Um último exercício que pode ajudar a entender o problema é
comparar o que cada estado gasta com pagamento de inativos e ativos, a figura
abaixo mostra essa relação. Aqui o leitor pode entender o tamanho do problema
do Rido de Janeiro, o estado gasta com inativos cerca de 1,6 vezes o que gasta
com ativos. Isso mesmo, para cada R$ 100 que o Rio de Janeiro gasta com servidores
ativos o gasto com servidores inativos é de R$ 160, em número fechados: no ano
de 2017 o estado do Rio de Janeiro gastou R$ 15,1 bilhões com pessoal ativo e R$
23,6 bilhões com pessoal inativo. Minas Gerais, Rio Grande do Norte, Santa
Catarina, Bahia, Rio Grande do Sul, Sergipe e Paraíba gastam com inativos mais
de 50% do que gastam com ativos.
A análise das figuras anteriores sugere que os estados
apresentam situações diferentes em relação à questão previdenciária. Em estados
mais jovens como Roraima, Tocantins e Rondônia o problemas previdenciário ainda
está no futuro, em estados como Rio de Janeiro, Minas Gerias e Rio Grande do
Norte o problema já é uma realidade. A figura abaixo tenta ilustrar os grupos de
estados.
O grupo que parece mais problemático apresenta gasto com
inativos acima de 50% do gasto com ativos e um déficit previdenciário que compromete
mais de 10% da receita corrente, nesse grupo estão: Rio de Janeiro, Minas
Gerais, Rio Grande do Sul, Rio Grande do Norte, Santa Catarina, Sergipe e
Paraíba. Na outra ponta está o grupo onde a questão previdenciária é menos
urgente: Roraima, Rondônia, Tocantins e Amapá, repare que o grupo é composto
por estados criados na Constituição de 1988 o que sugere que a falta de problemas
é pode ser por falta de tempo para a previdência virar um problema e não necessariamente
porque o regime de previdência destes estados é sustentável no longo prazo. Os outros
estados ficam no grupo intermediário com destaque para Bahia que apresenta um
preocupante gasto com inativos superior a 50% do gasto com inativos.
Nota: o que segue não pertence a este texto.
(** [fault] is zero or the error the kernel answers with. *)
Definition store_update (fault : Z) (pick : option Z) (k : K) (v : row) (flags : Z) (st : store) : Z * store :=
  if negb (fault =? 0) then (fault, st)
  else match rows st !! k with
       | Some _ => if flags =? BPF_NOEXIST then (- EEXIST, st) else (0, install pick k v st)
       | None => if flags =? BPF_EXIST then (- ENOENT, st) else (0, install pick k v st)
       end.

Definition store_delete (fault : Z) (k : K) (st : store) : Z * store :=
  if negb (fault =? 0) then (fault, st)
  else match rows st !! k with
       | Some g => (0, Store (delete k (rows st)) (heap st) ({[g]} ∪ freed st) (next st))
       | None => (- ENOENT, st)
       end.

(** A pointer is followed whatever has become of the element. *)
Definition set_field (p : elem) (f v : Z) (st : store) : store :=
  Store (rows st) (<[p.2 := <[f := v]> (elem_row st p)]> (heap st)) (freed st) (next st).

(** ** One operation *)

Inductive event :=
| ELookup (k : K) (found : bool)
| EUpdate (k : K) (v : row) (ret : Z)
| EDelete (k : K) (ret : Z)
| EAdd (p : elem) (f n : Z)
| ELoad (p : elem) (f : Z).

Definition exec (fault : Z) (pick : option Z) (p : prog) (st : store) : store * prog * list event :=
  match p with
  | Ret => (st, Ret, [])
  | Lookup k cont => (st, cont (find st k), [ELookup k (bool_decide (is_Some (rows st !! k)))])
  | Update k v flags cont =>
      let '(ret, st') := store_update fault pick k v flags st in (st', cont ret, [EUpdate k v ret])
  | Delete k cont => let '(ret, st') := store_delete fault k st in (st', cont ret, [EDelete k ret])
  | FetchAdd q f n cont => (set_field q f (field (elem_row st q) f +64 n) st, cont, [EAdd q f n])
  | AddLoad q f n cont => (st, AddStore q f (field (elem_row st q) f +64 n) n cont, [ELoad q f])
  | AddStore q f v n cont => (set_field q f v st, cont, [EAdd q f n])
  end.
Os números analisados nesse post sugerem que existem diferenças
entre os estados que podem justificar que cada estado defina seu próprio regime
de previdência. Por outro lado, a urgência do problema fiscal e o risco de a
União ter de salvar estados que não fizerem reformas, que não necessariamente
serão os que estão no grupo menos problemático, recomenda que o Congresso imponha
as regras dos servidores da União para os servidores de todos os estados. O que
fazer? Se existir escolha o ideal seria incluir os estados na reforma, é uma
escolha mais por necessidade do que por convicção dado que considero que fortalecer
a autonomia dos estados reduzindo os poderes da União no pacto federativo.
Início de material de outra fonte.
(** No byte of the type belongs to no field. *)
Fixpoint padding_free (t : ctype) : bool :=
  match t with
  | CInt _ => true
  | CArr _ t => padding_free t
  | CStruct fs => fields_padding_free 0 fs && (padding (fields_end 0 fs) (alignof t) =? 0)
  end
with fields_padding_free (off : nat) (fs : cfields) : bool :=
  match fs with
  | FNil => true
  | FCons t fs =>
      (padding off (alignof t) =? 0) && padding_free t && fields_padding_free (off + sizeof t) fs
  end.

(** ** Slices *)

Lemma slice_concat s cs : forall i c,
  Forall (fun c => length c = s) cs -> cs !! i = Some c -> slice (i * s) s (concat cs) = c.
Proof.
  induction cs as [|c0 cs IH]; intros i c Hl Hi; [done|]. apply Forall_cons_iff in Hl as [H0 Hl].
  destruct i as [|i]; cbn in *.
  - simplify_eq. unfold slice. by rewrite drop_0, take_app_length.
  - rewrite <- (IH i c) by done. unfold slice. by rewrite <- drop_drop, drop_app_length' by done.
Qed.

Lemma concat_slices s n : forall bs : list Z,
  length bs = n * s -> concat (map (fun i => slice (i * s) s bs) (seq 0 n)) = bs.
Proof.
  induction n as [|n IH]; intros bs Hl; [by destruct bs|]. cbn [seq map concat]. rewrite <- fmap_S_seq.
  transitivity (take s bs ++ drop s bs); [|apply take_drop]. f_equal.
  rewrite <- (IH (drop s bs)) by (rewrite length_drop; lia). f_equal.
  change (map ?f (S <$> ?l)) with (f <$> (S <$> l)). rewrite <- list_fmap_compose.
  apply list_fmap_ext. intros i x _. unfold slice. cbn. by rewrite drop_drop.
Qed.

Lemma slice_all (bs : list Z) n : length bs = n -> slice 0 n bs = bs.
Proof. intros <-. unfold slice. by rewrite drop_0, take_ge. Qed.

Lemma slice_u8 off len bs : Forall is_u8 bs -> Forall is_u8 (slice off len bs).
Proof. intros H. by apply Forall_take, Forall_drop. Qed.

Lemma slice_length off len (bs : list Z) : off + len <= length bs -> length (slice off len bs) = len.
Proof. intros. unfold slice. rewrite length_take, length_drop. lia. Qed.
Como parece que não existe escolha talvez seja a
oportunidade de confiar mais na descentralização e começar a cobrar dos
governadores medidas para equilibrar a previdência nos estados que governam. De
toda forma, como cautela não faz mal a ninguém, é recomendável incluir nos
planos de ajuda aos estados uma cláusula com parâmetros explícitos de
equilíbrios financeiro e atuarial do regime previdenciário de cada estado. Quem
não atingir esses parâmetros não recebe ajuda.
Boa Noite Professor, tudo bem?
ResponderExcluirProfessor, eu gostaria de saber a opinião do senhor sobre a "reforma da previdência" dos militares, pois, pelo o que eu entendi até agora é, de 100% do valor contribuído por eles, a União injeta 38 vezes mais para pagar todos as despesas, portanto, a reforma em discussão no congresso trata do Regime Geral e Próprio, porém, retirou os Estados e Municípios do projeto, e a reforma dos militares é compensada pela reestruturação dos cargos dos mesmo, sendo assim, a dita reforma salvadora, será simplesmente uma reforminha que não trará os resultados esperados?
Muito Obrigado. Parabéns pelo texto!!
Obrigado. A reforma dos militares bem como nos estados e municípios é fundamental tanto pela questão fiscal quanto pela questão de justiça. Espero que no futuro o Congresso trate das duas questões, mas, dada a urgência do problema fiscal, aprovar uma reforma incompleta é melhor do que deixar o assunto parar esperando uma reforma mais completa.